What the task asks:
Go to the line below containing "destruct (negb _); [cbn [In]; tauto|]." and print exactly from there through the line containing "(moderate_catch_cases e2) as", both included. Print nothing else.

Data listing:

________________________

(** * Naval helm command interface: the command pipeline

    A shallow embedding of
      - src/app/api/process-command/route.ts   (module [Route])
      - src/components/NavalHelmInterface.tsx  (module [Helm])
    together with the JavaScript primitives both files lean on
    (module [Js]).

    Conventions of the embedding.
      - A JavaScript string is a [string]; each [ascii] stands for one code
        unit in the Latin-1 range.
      - A JSON number is an integer ([Z]); the ship's fields are integers
        in the data model, fractional numbers are outside the embedding.
        Where the program computes with a number (a division, a
        comparison) the integer is taken as the IEEE 754 double it is in
        JavaScript, with the operations of [SpecFloat].
      - A value that came out of [JSON.parse] is a [json]; a JavaScript
        value read from a property is a [jsval := option json], [None]
        being [undefined].
      - Calls that leave the program (the completion service, the HTTP
        layer, audio playback, speech synthesis) are represented by their
        outcome, supplied as an argument. *)

From Stdlib Require Import ZArith String Ascii List Bool Lia DecimalString SpecFloat.
Import ListNotations.
Open Scope string_scope.
Open Scope Z_scope.

Set Warnings "-register-all".

(* ------------------------------------------------------------------ *)
(** ** JavaScript strings and values *)

Module Js.

(** [String.prototype.trim] removes white space and line terminators; in
    the Latin-1 range these are TAB, LF, VT, FF, CR, SPACE and NBSP. *)
Definition isWhite (c : ascii) : bool :=
  let n := nat_of_ascii c in
  (((9 <=? n) && (n <=? 13)) || (n =? 32) || (n =? 160))%nat.

Fixpoint trimStart (s : string) : string :=
  match s with
  | String c rest => if isWhite c then trimStart rest else s
  | EmptyString => EmptyString
  end.

Fixpoint trimEnd (s : string) : string :=
  match s with
  | String c rest =>
      match trimEnd rest with
      | EmptyString => if isWhite c then EmptyString else String c EmptyString
      | r => String c r
      end
  | EmptyString => EmptyString
  end.

Definition trim (s : string) : string := trimEnd (trimStart s).

(** [\d] of a regular expression without the [u] flag: ASCII digits. *)
Definition isDigit (c : ascii) : bool :=
  let n := nat_of_ascii c in ((48 <=? n) && (n <=? 57))%nat.

Fixpoint repeatChar (c : ascii) (n : nat) : string :=
  match n with
  | O => EmptyString
  | S k => String c (repeatChar c k)
  end.

(** [s.padStart(n, c)] for a one-character filler. *)
Definition padStart (n : nat) (c : ascii) (s : string) : string :=
  repeatChar c (n - String.length s) ++ s.

(** [s.split('')]: one string per code unit. *)
Fixpoint splitChars (s : string) : list string :=
  match s with
  | EmptyString => []
  | String c rest => String c EmptyString :: splitChars rest
  end.
(** X7. Validation of the rewrite endpoint.  Every request is answered.
    The answer has status 200 exactly when the body is an object whose text
    is a non-empty string and whose tone is one of the four tone strings
    (compared exactly, case included); it has status 500 exactly when the
    body is [undefined] or [null], where the destructuring throws; every
    other request is answered with status 400, a bad text being reported
    before a bad tone. *)
Theorem rewrite_validation :
  forall (rt : runtime) (h : heap) (b : js_value),
  exists h' res,
    post_rewrite rt h b = Some (h', res)
    /\ (status res = 200%nat
        <-> exists req, destructure b = inr req /\ acceptable_rewrite req)
    /\ (status res = 500%nat <-> b = JUndefined \/ b = JNull)
    /\ (status res = 200%nat \/ status res = 400%nat \/ status res = 500%nat)
    /\ (forall req,
          destructure b = inr req ->
          truthy (body_text req) && typeof_string (body_text req) = false ->
          res = json_error 400
                  "Invalid input: text field is required and must be a string").
Proof.
  intros rt h b. destruct (post_rewrite_outcome rt h b) as (h' & H).
  exists h', (rewrite_outcome rt b). split; [exact H|].
  unfold rewrite_outcome. destruct (destructure b) as [e|req] eqn:Ed.
  - assert (Hb : b = JUndefined \/ b = JNull)
      by (apply destructure_missing; exists e; exact Ed).
    cbn [status json_error]. repeat split; try discriminate; auto.
    intros (req & Hreq & _). discriminate.
  - destruct (rewrite_validation_body rt req) as (H200 & Hst & Hbad).
    split; [|split; [|split]].
    + rewrite H200. split.
      * intros Ha. exists req. split; [reflexivity|exact Ha].
      * intros (req' & Hreq & Ha). injection Hreq as <-. exact Ha.
    + split.
      * intros H5. destruct Hst as [Hs|Hs]; rewrite Hs in H5; discriminate.
      * intros Hb. apply destructure_missing in Hb. destruct Hb as (e & He).
        rewrite He in Ed. discriminate.
    + destruct Hst as [Hs|Hs]; auto.
    + intros req' Hreq Ht. injection Hreq as <-. apply Hbad. exact Ht.
Qed.

Lemma rewrite_validation_witness :
  exists h',
    post_rewrite ascii_runtime empty_heap
      (JObject [(js "text", JNumber (number_of_Z 5));
                (js "tone", JString (js "loud"))])
    = Some (h', json_error 400
                  "Invalid input: text field is required and must be a string").
Proof.
  destruct (rewrite_validation ascii_runtime empty_heap
              (JObject [(js "text", JNumber (number_of_Z 5));
                        (js "tone", JString (js "loud"))]))
    as (h' & res & Hp & _ & _ & _ & Hbad).
  exists h'. rewrite Hp. f_equal. f_equal.
  apply (Hbad _ eq_refl). reflexivity.
Defined.

(** X8. Validation of the moderate endpoint.  The answer has status 400
    exactly when the body can be destructured and its text is not a string,
    is empty or blank after trimming, or has more than 5000 code units
    before trimming; a body that is [undefined] or [null] makes the
    destructuring throw and is answered with the generic failure, status
    500.  In both cases the answer is the same whatever the credential and
    the remote service are.  A blank text is reported as empty even when it
    is too long, and the limit counts the untrimmed text. *)
Theorem moderate_validation :
  forall (rt : runtime) (w : world) (b : js_value),
    (status (post_moderate rt w b) = 400%nat
     <-> exists req, destructure b = inr req /\ ~ acceptable_text req)
    /\ (b = JUndefined \/ b = JNull ->
        post_moderate rt w b
        = json_error 500 "Failed to analyze message. Please try again.")
    /\ ((exists req, destructure b = inr req /\ ~ acceptable_text req)
        \/ b = JUndefined \/ b = JNull ->
        forall (rt' : runtime) (w' : world),
          post_moderate rt' w' b = post_moderate rt w b)
    /\ (forall req s,
          destructure b = inr req ->
          body_text req = JString s -> s <> [] -> trim s = [] ->
          post_moderate rt w b
          = json_error 400 "Invalid input: text cannot be empty")
    /\ (forall req s,
          destructure b = inr req ->
          body_text req = JString s -> trim s <> [] ->
          (5000 < List.length s)%nat ->
          post_moderate rt w b
          = json_error 400
              "Invalid input: text is too long (max 5000 characters)").
Proof.
  intros rt w b. split; [|split; [|split; [|split]]].
  - destruct (destructure b) as [e|req] eqn:Ed.
    + assert (Hb : b = JUndefined \/ b = JNull)
        by (apply destructure_missing; exists e; exact Ed).
      rewrite (post_moderate_missing rt w b Hb). split; [discriminate|].
      intros (req & Hreq & _). discriminate.
    + rewrite (post_moderate_body rt w b req Ed).
      destruct (moderate_validation_body rt w req) as (H400 & _).
      rewrite H400. split.
      * intros Ha. exists req. split; [reflexivity|exact Ha].
      * intros (req' & Hreq & Ha). injection Hreq as <-. exact Ha.
  - apply post_moderate_missing.
  - intros [(req & Hreq & Hna)|Hb] rt' w'.
    + rewrite !(post_moderate_body _ _ b req Hreq).
      destruct (moderate_validation_body rt w req) as (_ & Hind & _).
      apply Hind. exact Hna.
    + rewrite !(post_moderate_missing _ _ b Hb). reflexivity.
  - intros req s Hreq Hs Hne Htrim.
    rewrite (post_moderate_body rt w b req Hreq).
    destruct (moderate_validation_body rt w req) as (_ & _ & Hblank & _).
    apply (Hblank s); assumption.
  - intros req s Hreq Hs Htrim Hlen.
    rewrite (post_moderate_body rt w b req Hreq).
    destruct (moderate_validation_body rt w req) as (_ & _ & _ & Hlong).
    apply (Hlong s); assumption.
Qed.

Lemma moderate_validation_witness :
  post_moderate ascii_runtime offline_world
    (moderate_body (js "  ok" ++ repeat 32 4997))
  = json_error 400 "Invalid input: text is too long (max 5000 characters)".
Proof.
  apply (proj2 (proj2 (proj2 (proj2 (moderate_validation ascii_runtime
           offline_world (moderate_body (js "  ok" ++ repeat 32 4997))))))
           (moderate_request (js "  ok" ++ repeat 32 4997))
           (js "  ok" ++ repeat 32 4997)).
  - reflexivity.
  - reflexivity.
  - vm_compute. discriminate.
  - vm_compute. lia.
Defined.

(** X9. Every answer of the moderate endpoint is either one of six fixed
    error answers (status 400, 500 or 503) or the success answer with
    status 200.  The success answer is given only when the request passed
    validation, the credential is set and the remote service returned a
    result: its [raw] is that result's [data], its [score01] is the
    [max_value] of the payload parsed from [data[1]], as received.  What the
    [try] block throws is answered by the [catch] block, whose answer
    depends on the error through its status only: the message of an error
    never reaches the caller. *)
Theorem moderate_answers_closed :
  forall (rt : runtime) (w : world) (b : js_value),
    (In (post_moderate rt w b) moderate_errors
     \/ exists req data v score,
          destructure b = inr req
          /\ service_answers w req data
          /\ truthy (optional_index_1 data) = true
          /\ JSON_parse rt (optional_index_1 data) = inr v
          /\ get_property v (js "max_value") = inr score
          /\ post_moderate rt w b
             = score_response
                 (Math_round (number_mul (ToNumber rt score)
                                (number_of_Z 100)))
                 score data)
    /\ (forall req e,
          destructure b = inr req -> moderate_try rt w req = inl e ->
          post_moderate rt w b = moderate_catch e)
    /\ (forall e1 e2 : thrown,
          status (moderate_catch e1) = status (moderate_catch e2) ->
          moderate_catch e1 = moderate_catch e2).
Proof.
  intros rt w b.
  assert (Hc : forall e, In (moderate_catch e) moderate_errors).
  { intros e. unfold moderate_errors.
    destruct (moderate_catch_cases e) as [E|E]; rewrite E; cbn [In]; tauto. }
  split; [|split].
  - destruct (destructure b) as [e0|req] eqn:Ed.
    { left. unfold post_moderate. rewrite Ed. apply Hc. }
    rewrite (post_moderate_body rt w b req Ed).
    destruct (acceptable_text_dec req) as [(s & Hs & Htrim & Hlen)|Hna].
    + unfold moderate. rewrite (moderate_accepted rt w req s Hs Htrim Hlen).
      destruct (HF_TOKEN w) as [[|k tok]|] eqn:Htok;
        try (left; unfold moderate_errors; cbn [In]; tauto).
      destruct (Client_connect w _ _) as [e|] eqn:Hcon; [left; apply Hc|].
      destruct (client_predict w _ _ _) as [e|res] eqn:Hpred; cbn [bind];
        [left; apply Hc|].
      destruct (get_property res (js "data")) as [e|data] eqn:Hdata;
        cbn [bind]; [left; apply Hc|].
      unfold moderate_score.
      destruct (truthy (optional_index_1 data)) eqn:Htr; cbn [negb];
        [|left; apply Hc].
      destruct (JSON_parse rt (optional_index_1 data)) as [e|v] eqn:Ep;
        cbn [bind]; [left; apply Hc|].
      destruct (get_property v (js "max_value")) as [e|score] eqn:Eg;
        cbn [bind]; [left; apply Hc|].
      right. exists req, data, v, score. repeat split; try assumption.
      exists s, (k :: tok), res. repeat split; try assumption.
      discriminate.
    + left. unfold moderate. rewrite (moderate_rejected rt w req Hna).
      unfold moderate_errors.
      destruct (negb _); [cbn [In]; tauto|].
      destruct (_ =? _)%nat; cbn [In]; tauto.
  - intros req e Hreq He. rewrite (post_moderate_body rt w b req Hreq).
    unfold moderate. rewrite He. reflexivity.
  - intros e1 e2 H.
    destruct (moderate_catch_cases e1) as [E1|E1],
             (moderate_catch_cases e2) as [E2|E2];
      rewrite E1, E2 in *; try reflexivity; discriminate.
Qed.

________________________

Result of this task:
      destruct (negb _); [cbn [In]; tauto|].
      destruct (_ =? _)%nat; cbn [In]; tauto.
  - intros req e Hreq He. rewrite (post_moderate_body rt w b req Hreq).
    unfold moderate. rewrite He. reflexivity.
  - intros e1 e2 H.
    destruct (moderate_catch_cases e1) as [E1|E1],
             (moderate_catch_cases e2) as [E2|E2];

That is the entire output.